En esa agresión contó con el apoyo incondicional de Luis de Beaumont y su partido, que colaboró muy activamente con los invasores españoles, a los que se enfrentaron los agramonteses en defensa de sus soberanos y de la independencia del reino.

Aunque esta afirmación no deja de ser genérica, porque hubo beaumonteses que lucharon por Catalina y Juan, y agramonteses que se alinearon con el Fernando el Católico, como el cabeza del linaje, Alonso Carrillo de Peralta y Acuña, al que el rey español concedió el título de marqués de Falces dentro de su política de ganarse al bando que tanto había peleado por su padre Juan II.

Por defender la independencia de Nafarroa, los agramonteses sufrieron la represión de los españoles, que no cesaron en su empeño de intentar ganárselos a base de “perdones”. Y los antiguos perdedores de la guerra civil tampoco se beneficiaron tanto como esperaban de su colaboración en la conquista del reino, ya que los beaumonteses vieron cómo los españoles se hacían con el control total de Nafarroa y tampoco les dejaban que se hicieran demasiado fuertes.

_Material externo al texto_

(** * AI-Powered DApp Testing: test-case synthesis and step execution

    A shallow embedding of the TypeScript services [AITestGenerator]
    (test-case synthesis from a contract ABI) and [TestExecutor]
    (sequential execution of test steps against a chain client), together
    with the batch driver [handleExecuteTests] of [App.tsx], and the
    properties of the system specification stated over them.

    Conventions of the embedding:
    - a JavaScript property that may be absent is an [option]; reading a
      property of [undefined] raises a [TypeError], which is modelled by
      the [Throw] outcome;
    - [Date.now()], [Math.random()] and the random sources of ethers are
      operations of an abstract [Runtime]; the network behind ethers is an
      abstract [ChainClient];
    - test-case objects live in a heap and are mutated in place by the
      batch driver, as in the source. *)

From Stdlib Require Import ZArith Lia Ascii.
From stdpp Require Import base option list gmap strings pretty.
From Stdlib.Strings Require Import Byte.

Local Open Scope string_scope.
Local Open Scope list_scope.

(** ** JavaScript exceptions and fallible computations *)

Inductive JsError : Type :=
  | TypeError (msg : string)
  | Error (msg : string).

(** [error.message] *)
Definition message (e : JsError) : string :=
  match e with
  | TypeError m => m
  | Error m => m
  end.

Inductive outcome (A : Type) : Type :=
  | Ok (a : A)
  | Throw (e : JsError).
Arguments Ok {A} a.
Arguments Throw {A} e.

Definition is_ok {A} (o : outcome A) : bool :=
  match o with Ok _ => true | Throw _ => false end.

Definition obind {A B} (o : outcome A) (k : A -> outcome B) : outcome B :=
  match o with
  | Ok a => k a
  | Throw e => Throw e
  end.

(** [Array.prototype.map] with a callback that may throw: elements are
    visited left to right and the first exception aborts the traversal. *)
Fixpoint omap_list {A B} (f : A -> outcome B) (l : list A) : outcome (list B) :=
  match l with
  | [] => Ok []
  | x :: r => obind (f x) (fun y => obind (omap_list f r) (fun ys => Ok (y :: ys)))
  end.

(** State-and-exception monad: a thrown exception keeps the effects that
    were performed before it. *)
Module SE.
Definition t (S A : Type) : Type := S -> outcome A * S.

Definition ret {S A} (a : A) : t S A := fun s => (Ok a, s).

Definition throw {S A} (e : JsError) : t S A := fun s => (Throw e, s).

Definition bind {S A B} (m : t S A) (k : A -> t S B) : t S B :=
  fun s =>
    match m s with
    | (Ok a, s') => k a s'
    | (Throw e, s') => (Throw e, s')
    end.

Definition lift {S A} (o : outcome A) : t S A := fun s => (o, s).

(** an effect that cannot throw *)
Definition eff {S A} (f : S -> A * S) : t S A :=
  fun s => let (a, s') := f s in (Ok a, s').

Fixpoint mapM {S A B} (f : A -> t S B) (l : list A) : t S (list B) :=
  match l with
  | [] => ret []
  | x :: r => bind (f x) (fun y => bind (mapM f r) (fun ys => ret (y :: ys)))
  end.
End SE.

Notation "'let*' x ':=' m 'in' k" := (SE.bind m (fun x => k))
  (at level 10, x name, m at level 100, k at level 200, only parsing).

(** ** Data model ([types/TestCase.ts] and the ABI entries read by the generator) *)

(** An entry of [item.inputs]. *)
Record AbiInput : Type := mkInput {
  input_name : option string;
  input_type : option string
}.

(** An entry of the ABI array; every property the generator reads may be
    absent from the parsed JSON. *)
Record AbiItem : Type := mkItem {
  item_type : option string;
  item_name : option string;
  item_stateMutability : option string;
  item_inputs : option (list AbiInput)
}.
(** The stored bucket of a reached state of the family. *)
Lemma sv_stored (n : nat) (A : gmap (string * Z) Bucket) :
  (0 < n)%nat -> Z.of_nat n <= 65535 ->
  repr A (sv_inv f v n) -> A !! (f, v) = Some (sv_bucket v n).
Proof.
  intros Hpos Hn HR.
  assert (Hk : sv_inv f v n !! NumericIndex.make_bucket_key f v
               = Some (Bucket.serialize (sv_bucket v n))).
  { unfold sv_inv. destruct n; [lia |]. apply lookup_singleton_eq. }
  destruct (repr_key A _ HR _ _ Hk) as (g & base & b & Heq & HA).
  destruct (repr_dom A _ HR _ _ _ HA) as (Hg & Hb & Hok).
  apply bucket_key_inj in Heq as [<- <-]; try assumption.
  pose proof (repr_get A _ HR _ _ _ HA) as Hget.
  pose proof (deserialize_stored v b Hok) as Hd.
  pose proof (deserialize_stored v (sv_bucket v n)
                (sv_bucket_ok v n Hv Hpos Hn)) as Hd'.
  assert (b = sv_bucket v n) as -> by congruence. exact HA.
Qed.

Lemma sv_put (n : nat) :
  Z.of_nat n <= 65535 -> state_inv (sv_state f v n) ->
  NumericIndex.put (sv_state f v n) f (Z.of_nat n) v
  = Ok (sv_state f v (S n)).
Proof.
  intros Hn (_ & A & HR & HI). cbn [sv_state inverted_dbi_] in HR.
  unfold NumericIndex.put, NumericIndex.put_internal.
  cbn [sv_state forward_dbi_ inverted_dbi_].
  rewrite sv_fwd_lookup by lia. rewrite Nat.ltb_irrefl. cbn [rbind].
  assert (Hadd : NumericIndex.add_to_buckets (sv_inv f v n) f v (Z.of_nat n)
                 = Ok (sv_inv f v (S n))).
  { destruct n as [|m].
    - rewrite (add_to_buckets_missing A _ HR f v _ Hf Hv).
      + change (Bucket.empty v) with (sv_bucket v 0). rewrite sv_add.
        cbn [rbind]. rewrite sv_serialize. cbn [sv_inv].
        rewrite insert_empty. reflexivity.
      + intros base' b' HA. pose proof (repr_get A _ HR _ _ _ HA) as Hp.
        cbn [sv_inv] in Hp. rewrite lookup_empty in Hp. discriminate.
    - pose proof (sv_stored (S m) A ltac:(lia) Hn HR) as HA0.
      rewrite (add_to_buckets_found A _ HR f v _ Hf Hv v _ HA0);
        [| lia | unfold MAX_DELTA; lia | intros; assumption].
      rewrite sv_add. cbn [rbind]. rewrite sv_serialize.
      cbv zeta.
      assert (Hsplit : (MAX_SIZE <=? length (ids (sv_bucket v (S m))))%nat = true ->
                (NumericIndex.split_index (sv_bucket v (S m))
                 =? length (deltas (sv_bucket v (S m))))%nat = true).
      { intros Hfull. apply Nat.leb_le in Hfull. unfold MAX_SIZE in Hfull.
        apply Nat.eqb_eq. apply split_index_single_value.
        - cbn. rewrite length_replicate, sv_ids_length. reflexivity.
        - lia.
        - cbn [deltas sv_bucket]. intros i j x y Hx Hy.
          apply lookup_replicate in Hx as [-> _].
          apply lookup_replicate in Hy as [-> _]. reflexivity. }
      destruct (MAX_SIZE <=? length (ids (sv_bucket v (S m))))%nat.
      + rewrite (Hsplit eq_refl). cbn [sv_inv].
        rewrite insert_singleton_eq. reflexivity.
      + cbn [sv_inv]. rewrite insert_singleton_eq. reflexivity. }
  rewrite Hadd. reflexivity.
Qed.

Así que, finalmente, aunque los dos bandos ganaron en determinados momentos, en el fondo ambos terminaron perdiendo, puesto que, tras la conquista, no volvieron a tener la misma influencia de la que habían gozado.

Pero la gran damnificada de esa lucha cainita fue Nafarroa, ya que de ser un reino europeo plenamente consolidado a comienzos del siglo XV, terminó perdiendo su independencia a manos de aquellos que supieron explotar esas rivalidades entre navarros en beneficio propio.